Task goal. Reproduce the listing below in its entirety. Change nothing.
******************************
(** [ztest] turns the boolean comparisons of the context into arithmetic. *)
Ltac ztest :=
  repeat match goal with
  | H : (_ && _)%bool = true |- _ => apply andb_true_iff in H as [? ?]
  | H : (_ || _)%bool = false |- _ => apply orb_false_iff in H as [? ?]
  | H : negb _ = true |- _ => apply negb_true_iff in H
  | H : negb _ = false |- _ => apply negb_false_iff in H
  | H : (_ <? _) = true |- _ => apply Z.ltb_lt in H
  | H : (_ <? _) = false |- _ => apply Z.ltb_ge in H
  | H : (_ <=? _) = true |- _ => apply Z.leb_le in H
  | H : (_ <=? _) = false |- _ => apply Z.leb_gt in H
  | H : (_ =? _) = true |- _ => apply Z.eqb_eq in H
  | H : (_ =? _) = false |- _ => apply Z.eqb_neq in H
  | H : bool_decide _ = true |- _ => apply bool_decide_eq_true in H
  | H : bool_decide _ = false |- _ => apply bool_decide_eq_false in H
  end.

(** Case analysis on the first test of the goal (or of a hypothesis). *)
Ltac brk := case_match; ztest; simplify_eq/=.

(** * Lists *)

Lemma removelast_snoc {A} (l : list A) x : List.removelast (l ++ [x]) = l.
Proof. apply List.removelast_last. Qed.

Lemma last_removelast {A} (l : list A) x :
  last l = Some x -> l = List.removelast l ++ [x].
Proof.
  destruct l as [|y l _] using rev_ind; [done|].
  rewrite last_snoc. intros [= ->]. by rewrite removelast_snoc.
Qed.

Lemma StronglySorted_app_l {A} (R : A -> A -> Prop) l1 l2 :
  StronglySorted R (l1 ++ l2) -> StronglySorted R l1.
Proof.
  induction l1 as [|x l1 IH]; simpl; [constructor|].
  inversion 1; subst. constructor; [auto|]. by apply Forall_app in H3 as [? _].
Qed.

(** The sum of [f] over a list. *)
Definition sumZ {A} (f : A -> Z) (l : list A) : Z := foldr (fun x s => f x + s) 0 l.

Lemma sumZ_app {A} (f : A -> Z) l1 l2 : sumZ f (l1 ++ l2) = sumZ f l1 + sumZ f l2.
Proof. induction l1 as [|x l1 IH]; simpl; [done|]. rewrite IH. lia. Qed.

Lemma sumZ_cons {A} (f : A -> Z) x l : sumZ f (x :: l) = f x + sumZ f l.
Proof. done. Qed.

(** * Bit fields *)

Lemma lor_add a b : Z.land a b = 0 -> a .| b = a + b.
Proof. intros H. rewrite <- Z.lxor_lor by done. symmetry. by apply Z.add_nocarry_lxor. Qed.

(** Putting a field above the low [n] bits. *)
Lemma lor_shiftl_add a b n : 0 <= n -> 0 <= a < 2 ^ n -> a .| (b .<< n) = a + b * 2 ^ n.
Proof.
  intros Hn Ha. rewrite lor_add, Z.shiftl_mul_pow2; [done|done|].
  apply Z.bits_inj'. intros i Hi. rewrite Z.land_spec, Z.bits_0.
  destruct (Z.lt_ge_cases i n) as [Hlt|Hge].
  - by rewrite Z.shiftl_spec_low, andb_false_r.
  - destruct (Z.eq_dec a 0) as [->|]; [by rewrite Z.bits_0|].
    rewrite Z.bits_above_log2; [done|lia|]. assert (Z.log2 a < n) by (apply Z.log2_lt_pow2; lia). lia.
Qed.

(** [testbit] of a one-bit mask test. *)
Lemma has_pow2 x n : 0 <= n -> has x (2 ^ n) = Z.testbit x n.
Proof.
  intros Hn. unfold has. destruct (Z.testbit x n) eqn:E.
  - apply negb_true_iff, Z.eqb_neq. intros Hz. apply (f_equal (fun y => Z.testbit y n)) in Hz.
    by rewrite Z.land_spec, Z.pow2_bits_true, E, Z.bits_0 in Hz by lia.
  - apply negb_false_iff, Z.eqb_eq. apply Z.bits_inj'. intros i Hi.
    rewrite Z.land_spec, Z.bits_0. destruct (Z.eq_dec i n) as [->|]; [by rewrite E|].
    by rewrite Z.pow2_bits_false, andb_false_r by lia.
Qed.

(** A flag that is part of a word is set. *)
Lemma has_lor_l a b m : has a m = true -> has (a .| b) m = true.
Proof.
  unfold has. intros Ha%negb_true_iff%Z.eqb_neq. apply negb_true_iff, Z.eqb_neq. intros H. apply Ha.
  rewrite Z.land_lor_distr_l in H. by apply Z.lor_eq_0_iff in H as [? _].
Qed.
Lemma has_lor_r a b m : has b m = true -> has (a .| b) m = true.
Proof. rewrite Z.lor_comm. apply has_lor_l. Qed.

Lemma has_lor a b m : has (a .| b) m = has a m || has b m.
Proof.
  destruct (has a m) eqn:Ha; [by rewrite has_lor_l|]. destruct (has b m) eqn:Hb; [by rewrite has_lor_r|].
  unfold has in *. apply negb_false_iff, Z.eqb_eq in Ha, Hb. by rewrite Z.land_lor_distr_l, Ha, Hb.
Qed.

(** Truncating division in terms of the Euclidean one. *)
Lemma cdiv_nonneg a b : 0 <= a -> 0 < b -> cdiv a b = a / b.
Proof. intros. unfold cdiv. by apply Z.quot_div_nonneg. Qed.
Lemma cdiv_neg a b : a <= 0 -> 0 < b -> cdiv a b = - (- a / b).
Proof.
  intros. unfold cdiv. rewrite <- (Z.opp_involutive a) at 1.
  rewrite Z.quot_opp_l by lia. by rewrite Z.quot_div_nonneg by lia.
Qed.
******************************
Written reply.
(** [ztest] turns the boolean comparisons of the context into arithmetic. *)
Ltac ztest :=
  repeat match goal with
  | H : (_ && _)%bool = true |- _ => apply andb_true_iff in H as [? ?]
  | H : (_ || _)%bool = false |- _ => apply orb_false_iff in H as [? ?]
  | H : negb _ = true |- _ => apply negb_true_iff in H
  | H : negb _ = false |- _ => apply negb_false_iff in H
  | H : (_ <? _) = true |- _ => apply Z.ltb_lt in H
  | H : (_ <? _) = false |- _ => apply Z.ltb_ge in H
  | H : (_ <=? _) = true |- _ => apply Z.leb_le in H
  | H : (_ <=? _) = false |- _ => apply Z.leb_gt in H
  | H : (_ =? _) = true |- _ => apply Z.eqb_eq in H
  | H : (_ =? _) = false |- _ => apply Z.eqb_neq in H
  | H : bool_decide _ = true |- _ => apply bool_decide_eq_true in H
  | H : bool_decide _ = false |- _ => apply bool_decide_eq_false in H
  end.

(** Case analysis on the first test of the goal (or of a hypothesis). *)
Ltac brk := case_match; ztest; simplify_eq/=.

(** * Lists *)

Lemma removelast_snoc {A} (l : list A) x : List.removelast (l ++ [x]) = l.
Proof. apply List.removelast_last. Qed.

Lemma last_removelast {A} (l : list A) x :
  last l = Some x -> l = List.removelast l ++ [x].
Proof.
  destruct l as [|y l _] using rev_ind; [done|].
  rewrite last_snoc. intros [= ->]. by rewrite removelast_snoc.
Qed.

Lemma StronglySorted_app_l {A} (R : A -> A -> Prop) l1 l2 :
  StronglySorted R (l1 ++ l2) -> StronglySorted R l1.
Proof.
  induction l1 as [|x l1 IH]; simpl; [constructor|].
  inversion 1; subst. constructor; [auto|]. by apply Forall_app in H3 as [? _].
Qed.

(** The sum of [f] over a list. *)
Definition sumZ {A} (f : A -> Z) (l : list A) : Z := foldr (fun x s => f x + s) 0 l.

Lemma sumZ_app {A} (f : A -> Z) l1 l2 : sumZ f (l1 ++ l2) = sumZ f l1 + sumZ f l2.
Proof. induction l1 as [|x l1 IH]; simpl; [done|]. rewrite IH. lia. Qed.

Lemma sumZ_cons {A} (f : A -> Z) x l : sumZ f (x :: l) = f x + sumZ f l.
Proof. done. Qed.

(** * Bit fields *)

Lemma lor_add a b : Z.land a b = 0 -> a .| b = a + b.
Proof. intros H. rewrite <- Z.lxor_lor by done. symmetry. by apply Z.add_nocarry_lxor. Qed.

(** Putting a field above the low [n] bits. *)
Lemma lor_shiftl_add a b n : 0 <= n -> 0 <= a < 2 ^ n -> a .| (b .<< n) = a + b * 2 ^ n.
Proof.
  intros Hn Ha. rewrite lor_add, Z.shiftl_mul_pow2; [done|done|].
  apply Z.bits_inj'. intros i Hi. rewrite Z.land_spec, Z.bits_0.
  destruct (Z.lt_ge_cases i n) as [Hlt|Hge].
  - by rewrite Z.shiftl_spec_low, andb_false_r.
  - destruct (Z.eq_dec a 0) as [->|]; [by rewrite Z.bits_0|].
    rewrite Z.bits_above_log2; [done|lia|]. assert (Z.log2 a < n) by (apply Z.log2_lt_pow2; lia). lia.
Qed.

(** [testbit] of a one-bit mask test. *)
Lemma has_pow2 x n : 0 <= n -> has x (2 ^ n) = Z.testbit x n.
Proof.
  intros Hn. unfold has. destruct (Z.testbit x n) eqn:E.
  - apply negb_true_iff, Z.eqb_neq. intros Hz. apply (f_equal (fun y => Z.testbit y n)) in Hz.
    by rewrite Z.land_spec, Z.pow2_bits_true, E, Z.bits_0 in Hz by lia.
  - apply negb_false_iff, Z.eqb_eq. apply Z.bits_inj'. intros i Hi.
    rewrite Z.land_spec, Z.bits_0. destruct (Z.eq_dec i n) as [->|]; [by rewrite E|].
    by rewrite Z.pow2_bits_false, andb_false_r by lia.
Qed.

(** A flag that is part of a word is set. *)
Lemma has_lor_l a b m : has a m = true -> has (a .| b) m = true.
Proof.
  unfold has. intros Ha%negb_true_iff%Z.eqb_neq. apply negb_true_iff, Z.eqb_neq. intros H. apply Ha.
  rewrite Z.land_lor_distr_l in H. by apply Z.lor_eq_0_iff in H as [? _].
Qed.
Lemma has_lor_r a b m : has b m = true -> has (a .| b) m = true.
Proof. rewrite Z.lor_comm. apply has_lor_l. Qed.

Lemma has_lor a b m : has (a .| b) m = has a m || has b m.
Proof.
  destruct (has a m) eqn:Ha; [by rewrite has_lor_l|]. destruct (has b m) eqn:Hb; [by rewrite has_lor_r|].
  unfold has in *. apply negb_false_iff, Z.eqb_eq in Ha, Hb. by rewrite Z.land_lor_distr_l, Ha, Hb.
Qed.

(** Truncating division in terms of the Euclidean one. *)
Lemma cdiv_nonneg a b : 0 <= a -> 0 < b -> cdiv a b = a / b.
Proof. intros. unfold cdiv. by apply Z.quot_div_nonneg. Qed.
Lemma cdiv_neg a b : a <= 0 -> 0 < b -> cdiv a b = - (- a / b).
Proof.
  intros. unfold cdiv. rewrite <- (Z.opp_involutive a) at 1.
  rewrite Z.quot_opp_l by lia. by rewrite Z.quot_div_nonneg by lia.
Qed.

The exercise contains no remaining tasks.